Lemma GetCursor_no_faults b :
  no_faults b ->
  GetCursor b = (Some (db_records b), snd (engine_call b))
  /\ no_faults (snd (engine_call b)).
Proof.
  intros Hnf. unfold GetCursor.
  destruct (engine_call_no_faults b Hnf) as [Hok Hnf'].
  pose proof (engine_call_records b) as Hr.
  destruct (engine_call b) as [ok b']. simpl in *. subst ok.
  rewrite Hr. auto.
Qed.

(** A result other than [DB_LOAD_OK] is returned as it is. *)
Lemma load_finalize_not_ok (E : Env) b l :
  l_result l <> DB_LOAD_OK ->
  load_finalize E b l
  = (Returns (l_result l), b,
     set_walletVersion (nFileVersion (l_wss l)) (l_wallet l), l_rescan l).
Proof.
  intros Hne. unfold load_finalize.
  rewrite (bool_decide_eq_false_2 _ Hne), andb_false_r.
  rewrite (bool_decide_eq_false_2 _ Hne). reflexivity.
Qed.

(** The tags whose failure the load treats as fatal, by name. *)
Lemma is_fatal_tag_by_name t :
  is_fatal_tag t
  = bool_decide (t ∈ ["key"; "wkey"; "mkey"; "ckey"; "defaultkey"; "flags"]).
Proof.
  unfold is_fatal_tag. rewrite IsKeyType_by_name.
  destruct (decide (t ∈ ["key"; "wkey"; "mkey"; "ckey"; "defaultkey";
                         "flags"])) as [Hin|Hout].
  - rewrite (bool_decide_eq_true_2 _ Hin).
    rewrite !elem_of_cons, elem_of_nil in Hin.
    destruct Hin as [->|[->|[->|[->|[->|[->|[]]]]]]]; reflexivity.
  - rewrite (bool_decide_eq_false_2 _ Hout).
    repeat (apply orb_false_iff; split).
    + apply bool_decide_eq_false_2. intros Hin. apply Hout.
      rewrite !elem_of_cons, elem_of_nil in Hin. rewrite !elem_of_cons.
      tauto.
    + apply String.eqb_neq. intros ->. apply Hout.
      rewrite !elem_of_cons. auto 8.
    + apply String.eqb_neq. intros ->. apply Hout.
      rewrite !elem_of_cons. auto 8.
Qed.

(** C1 (as it holds): when a record whose tag is [key], [wkey], [mkey],
    [ckey], [defaultkey] or [flags] fails to decode during a load, the
    outcome of [LoadWallet] is [CORRUPT] or [TOO_NEW], hence neither [OK]
    nor [NONCRITICAL_ERROR]; it is [CORRUPT] when the last such record is a
    [key], [wkey], [mkey], [ckey] or [defaultkey] record, and [TOO_NEW] when
    the last such record is a [flags] record and no call into the engine
    fails. *)
Theorem LoadWallet_fatal_failure (E : Env) (b : BerkeleyBatch) (w : CWallet)
  (rescan : option bool) :
  let out := fst (fst (fst (LoadWallet E b w rescan))) in
  let fatal :=
    List.filter
      (fun t => bool_decide (t ∈ ["key"; "wkey"; "mkey"; "ckey";
                                  "defaultkey"; "flags"]))
      (LoadWallet_failures E b w rescan) in
  (fatal <> [] -> out = Returns DB_CORRUPT \/ out = Returns DB_TOO_NEW)
  /\ (forall t, last fatal = Some t -> t <> "flags" ->
      out = Returns DB_CORRUPT)
  /\ (last fatal = Some "flags" -> no_faults b -> out = Returns DB_TOO_NEW).
Proof.
  rewrite <- (List.filter_ext _ _ is_fatal_tag_by_name).
  unfold LoadWallet, LoadWallet_failures.
  pose proof (Read_batch as_int minversion_key b) as Hb1.
  destruct (Read as_int minversion_key b) as [mv b1]. simpl in Hb1.
  destruct (too_new E mv).
  { simpl. repeat split; intros; congruence. }
  pose proof (GetCursor_no_faults b1) as Hcur.
  destruct (GetCursor b1) as [[pcursor|] b2].
  2: { simpl. repeat split; intros; congruence. }
  set (l0 := load_start (load_minversion mv w) rescan).
  pose proof (load_scan_result E pcursor b2 l0) as Hres.
  rewrite fold_result_after_failure in Hres.
  pose proof (load_scan_no_faults E pcursor b2 l0) as Hscan.
  destruct (load_scan E pcursor b2 l0) as [[left_by_break b3] l].
  simpl in Hres. cbv zeta.
  destruct (last (List.filter is_fatal_tag (load_failures E pcursor b2 l0)))
    as [t|] eqn:Hlast.
  2: { apply last_None in Hlast. rewrite Hlast.
       repeat split; intros; congruence. }
  assert (Hne : l_result l <> DB_LOAD_OK).
  { rewrite Hres. destruct (t =? "flags")%string; discriminate. }
  split; [ | split ].
  - intros _. destruct left_by_break; simpl; [ | auto ].
    rewrite (load_finalize_not_ok E b3 l Hne). simpl. rewrite Hres.
    destruct (t =? "flags")%string; auto.
  - intros t' Ht' Hflags. inversion Ht'; subst t'.
    destruct left_by_break; simpl; [ | reflexivity ].
    rewrite (load_finalize_not_ok E b3 l Hne). simpl. rewrite Hres.
    destruct (String.eqb_spec t "flags"); [ contradiction | reflexivity ].
  - intros Ht Hnf. inversion Ht; subst t.
    assert (Hnf1 : no_faults b1).
    { rewrite Hb1. apply engine_call_no_faults. exact Hnf. }
    destruct (Hcur Hnf1) as [Hget Hnf2].
    inversion Hget; subst pcursor b2.
    destruct (Hscan Hnf2) as [b' [Hls _]].
    inversion Hls; subst.
    rewrite (load_finalize_not_ok E _ _ Hne). simpl. rewrite Hres.
    reflexivity.
Qed.

(** A [key] record fails to decode and the outcome is [TOO_NEW], not
    [CORRUPT]: a [flags] record fails after it. *)
Lemma LoadWallet_key_failure_too_new :
  LoadWallet_failures sample_env key_then_flags_batch empty_wallet None
  = ["key"; "flags"]
  /\ fst (fst (fst (LoadWallet sample_env key_then_flags_batch empty_wallet
                      None)))
     = Returns DB_TOO_NEW.
Proof. split; reflexivity. Qed.

Lemma LoadWallet_fatal_failure_witness :
  LoadWallet_failures sample_env bad_ckey_batch empty_wallet None = ["ckey"]
  /\ fst (fst (fst (LoadWallet sample_env bad_ckey_batch empty_wallet None)))
     = Returns DB_CORRUPT.
Proof.
  split; [ reflexivity | ].
  refine (proj1 (proj2 (LoadWallet_fatal_failure sample_env bad_ckey_batch
                          empty_wallet None)) "ckey" _ _).
  - reflexivity.
  - discriminate.
Defined.

(** ** Record errors and the migration steps *)

Section Migration.
Context (E : Env).

Lemma load_record_noncritical k v l :
  l_fNoncriticalErrors (load_record E k v l)
  = let (decoded, st) :=
      ReadKeyValue E (rkv_args (l_wallet l) k v (l_wss l)) in
    l_fNoncriticalErrors l
    || (if decoded then false else negb (is_fatal_tag (strType st))).
Proof.
  unfold load_record, is_fatal_tag.
  destruct (ReadKeyValue E (rkv_args (l_wallet l) k v (l_wss l))) as [[] st];
    simpl; [ rewrite orb_false_r; reflexivity | ].
  destruct (IsKeyType (strType st) || (strType st =? "defaultkey")%string);
    simpl; [ rewrite orb_false_r; reflexivity | ].
  destruct (strType st =? "flags")%string; simpl;
    [ rewrite orb_false_r | rewrite orb_true_r ]; reflexivity.
Qed.

(** [fNoncriticalErrors] at the end of the loop. *)
Lemma load_scan_noncritical pcursor b l :
  l_fNoncriticalErrors (snd (load_scan E pcursor b l))
  = l_fNoncriticalErrors l
    || existsb (fun t => negb (is_fatal_tag t)) (load_failures E pcursor b l).
Proof.
  revert b l. induction pcursor as [|[k v] rest IH]; intros b l; simpl;
    destruct (engine_call b) as [[] b']; simpl;
    try (rewrite orb_false_r; reflexivity).
  rewrite IH, load_record_noncritical.
  destruct (ReadKeyValue E (rkv_args (l_wallet l) k v (l_wss l))) as [[] st];
    simpl.
  - rewrite orb_false_r. reflexivity.
  - rewrite orb_assoc. reflexivity.
Qed.

(** A load during which no call into the engine fails and that [minversion]
    does not stop comes to [load_finalize] with the locals of the scan and
    every record in place. *)
Lemma LoadWallet_no_faults b w rescan :
  no_faults b ->
  too_new E (fst (Read as_int minversion_key b)) = false ->
  exists b2 b3,
    LoadWallet E b w rescan = load_finalize E b3 (scanned E b w rescan)
    /\ db_records b3 = db_records b /\ no_faults b3
    /\ db_records b2 = db_records b
    /\ load_scan E (db_records b) b2
         (load_start (load_minversion (fst (Read as_int minversion_key b)) w)
                     rescan)
       = (true, b3, scanned E b w rescan)
    /\ LoadWallet_failures E b w rescan
       = load_failures E (db_records b) b2
           (load_start (load_minversion (fst (Read as_int minversion_key b)) w)
                       rescan).
Proof.
  intros Hnf Hmin. unfold LoadWallet, LoadWallet_failures, scanned.
  pose proof (Read_batch as_int minversion_key b) as Hb1.
  destruct (Read as_int minversion_key b) as [mv b1]. simpl in *.
  rewrite Hmin.
  destruct (engine_call_no_faults b Hnf) as [_ Hnf1]. rewrite <- Hb1 in Hnf1.
  pose proof (engine_call_records b) as Hr1. rewrite <- Hb1 in Hr1.
  destruct (GetCursor_no_faults b1 Hnf1) as [Hget Hnf2]. rewrite Hget.
  pose proof (engine_call_records b1) as Hr2.
  set (b2 := snd (engine_call b1)) in *.
  destruct (load_scan_no_faults E (db_records b1) b2
              (load_start (load_minversion mv w) rescan) Hnf2)
    as [b3 [Hls [Hnf3 Hr3]]].
  exists b2, b3. rewrite Hls, Hr1.
  split; [ reflexivity | ]. split; [ congruence | ].
  split; [ exact Hnf3 | ]. split; [ congruence | ].
  split; [ rewrite <- Hr1; exact Hls | reflexivity ].
Qed.

(** The result the scan hands to [load_finalize], after the downgrade. *)
Lemma load_finalize_skip b l :
  (if l_fNoncriticalErrors l && bool_decide (l_result l = DB_LOAD_OK)
   then DB_NONCRITICAL_ERROR else l_result l) <> DB_LOAD_OK ->
  load_finalize E b l
  = (Returns (if l_fNoncriticalErrors l && bool_decide (l_result l = DB_LOAD_OK)
              then DB_NONCRITICAL_ERROR else l_result l),
     b, set_walletVersion (nFileVersion (l_wss l)) (l_wallet l), l_rescan l).
Proof.
  intros Hne. unfold load_finalize.
  rewrite (bool_decide_eq_false_2 _ Hne). reflexivity.
Qed.

End Migration.

Lemma existsb_nonfatal_failures tags :
  tags <> [] -> List.filter is_fatal_tag tags = [] ->
  existsb (fun t => negb (is_fatal_tag t)) tags = true.
Proof.
  destruct tags as [|t tags]; [ contradiction | ]. intros _. simpl.
  destruct (is_fatal_tag t); [ discriminate | reflexivity ].
Qed.

(** C2 (as it holds): in a load during which no call into the engine fails
    and only records with other tags than the key-bearing ones, [defaultkey]
    and [flags] fail to decode, the outcome is downgraded from [OK] to
    [NONCRITICAL_ERROR]; and whenever some record failed to decode the
    outcome is [NONCRITICAL_ERROR], [CORRUPT] or [TOO_NEW] and [LoadWallet]
    returns before the migration steps: every record of the store is as it
    was (no transaction re-persisted, no version written) and the wallet is
    the one the scan left, with [walletVersion] set and no further callback
    (no reordering); [NONCRITICAL_ERROR] skips the migration steps just as
    the fatal outcomes do. *)
Theorem LoadWallet_record_errors_skip_migration (E : Env) (b : BerkeleyBatch)
  (w : CWallet) (rescan : option bool) :
  no_faults b ->
  LoadWallet_failures E b w rescan <> [] ->
  let r := LoadWallet E b w rescan in
  let l := scanned E b w rescan in
  (List.filter is_fatal_tag (LoadWallet_failures E b w rescan) = [] ->
   fst (fst (fst r)) = Returns DB_NONCRITICAL_ERROR)
  /\ (fst (fst (fst r)) = Returns DB_NONCRITICAL_ERROR
      \/ fst (fst (fst r)) = Returns DB_CORRUPT
      \/ fst (fst (fst r)) = Returns DB_TOO_NEW)
  /\ db_records (snd (fst (fst r))) = db_records b
  /\ snd (fst r) = set_walletVersion (nFileVersion (l_wss l)) (l_wallet l)
  /\ snd r = l_rescan l.
Proof.
  intros Hnf Hfail.
  assert (Hmin : too_new E (fst (Read as_int minversion_key b)) = false).
  { destruct (too_new E (fst (Read as_int minversion_key b))) eqn:Hmin;
      [ | reflexivity ].
    contradiction Hfail. unfold LoadWallet_failures.
    destruct (Read as_int minversion_key b) as [mv b1]. simpl in Hmin.
    rewrite Hmin. reflexivity. }
  destruct (LoadWallet_no_faults E b w rescan Hnf Hmin)
    as [b2 [b3 [Hload [Hr3 [_ [_ [Hls Hfs]]]]]]].
  cbv zeta. rewrite Hload. rewrite Hfs in *.
  set (l0 := load_start (load_minversion (fst (Read as_int minversion_key b)) w)
                        rescan) in *.
  pose proof (load_scan_result E (db_records b) b2 l0) as Hres.
  pose proof (load_scan_noncritical E (db_records b) b2 l0) as Hnc.
  rewrite Hls in Hres, Hnc. simpl in Hres, Hnc.
  rewrite fold_result_after_failure in Hres.
  set (l := scanned E b w rescan) in *.
  set (result := if l_fNoncriticalErrors l
                    && bool_decide (l_result l = DB_LOAD_OK)
                 then DB_NONCRITICAL_ERROR else l_result l).
  assert (Hcases :
    (List.filter is_fatal_tag (load_failures E (db_records b) b2 l0) = [] ->
     result = DB_NONCRITICAL_ERROR)
    /\ (result = DB_NONCRITICAL_ERROR \/ result = DB_CORRUPT
        \/ result = DB_TOO_NEW)).
  { subst result.
    destruct (last (List.filter is_fatal_tag
                      (load_failures E (db_records b) b2 l0)))
      as [t|] eqn:Hlast.
    - assert (Hne : l_result l <> DB_LOAD_OK).
      { rewrite Hres. destruct (t =? "flags")%string; discriminate. }
      rewrite (bool_decide_eq_false_2 _ Hne), andb_false_r.
      split.
      + intros Hnil. rewrite Hnil in Hlast. discriminate.
      + rewrite Hres. destruct (t =? "flags")%string; auto.
    - apply last_None in Hlast.
      rewrite (existsb_nonfatal_failures _ Hfail Hlast) in Hnc.
      rewrite Hnc, Hres. simpl. auto. }
  destruct Hcases as [Hdown Hskip].
  assert (Hne : result <> DB_LOAD_OK).
  { destruct Hskip as [-> | [-> | ->]]; discriminate. }
  rewrite (load_finalize_skip E b3 l Hne). simpl. fold result.
  split; [ intros Hnil; rewrite (Hdown Hnil); reflexivity | ].
  split; [ destruct Hskip as [-> | [-> | ->]]; auto | ].
  split; [ exact Hr3 | ]. split; reflexivity.
Qed.

(** Only a [name] record fails to decode; a hash is queued for rewrite, a
    transaction has no position and the file version is below
    [CLIENT_VERSION].  The outcome is [NONCRITICAL_ERROR], and none of the
    migration steps is performed: the stored transaction still has its
    legacy marker, there is no [version] record, and the last callback is the
    [LoadToWallet] of the scan. *)
Lemma LoadWallet_noncritical_skips_migration :
  let r := LoadWallet sample_env noncritical_batch empty_wallet None in
  let l := scanned sample_env noncritical_batch empty_wallet None in
  LoadWallet_failures sample_env noncritical_batch empty_wallet None = ["name"]
  /\ vWalletUpgrade (l_wss l) = [7%N]
  /\ fAnyUnordered (l_wss l) = true
  /\ nFileVersion (l_wss l) < CLIENT_VERSION sample_env
  /\ fst (fst (fst r)) = Returns DB_NONCRITICAL_ERROR
  /\ db_lookup (tx_key 7%N) (db_records (snd (fst (fst r))))
     = Some [IWalletTx legacy_wtx]
  /\ db_lookup [IString "version"] (db_records (snd (fst (fst r)))) = None
  /\ last (wallet_calls (snd (fst r)))
     = Some (CallLoadToWallet (set_fTimeReceivedIsTxTime 0 legacy_wtx)).
Proof. vm_compute. repeat split; congruence. Qed.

EXERCISE GOAL:
In the entries above, one line contains "r))) = db_records b" and another contains "pose proof (load_scan_result E (db_records". Reproduce exactly those two lines and the lines between them, nothing else.

TASK RESPONSE:
  /\ db_records (snd (fst (fst r))) = db_records b
  /\ snd (fst r) = set_walletVersion (nFileVersion (l_wss l)) (l_wallet l)
  /\ snd r = l_rescan l.
Proof.
  intros Hnf Hfail.
  assert (Hmin : too_new E (fst (Read as_int minversion_key b)) = false).
  { destruct (too_new E (fst (Read as_int minversion_key b))) eqn:Hmin;
      [ | reflexivity ].
    contradiction Hfail. unfold LoadWallet_failures.
    destruct (Read as_int minversion_key b) as [mv b1]. simpl in Hmin.
    rewrite Hmin. reflexivity. }
  destruct (LoadWallet_no_faults E b w rescan Hnf Hmin)
    as [b2 [b3 [Hload [Hr3 [_ [_ [Hls Hfs]]]]]]].
  cbv zeta. rewrite Hload. rewrite Hfs in *.
  set (l0 := load_start (load_minversion (fst (Read as_int minversion_key b)) w)
                        rescan) in *.
  pose proof (load_scan_result E (db_records b) b2 l0) as Hres.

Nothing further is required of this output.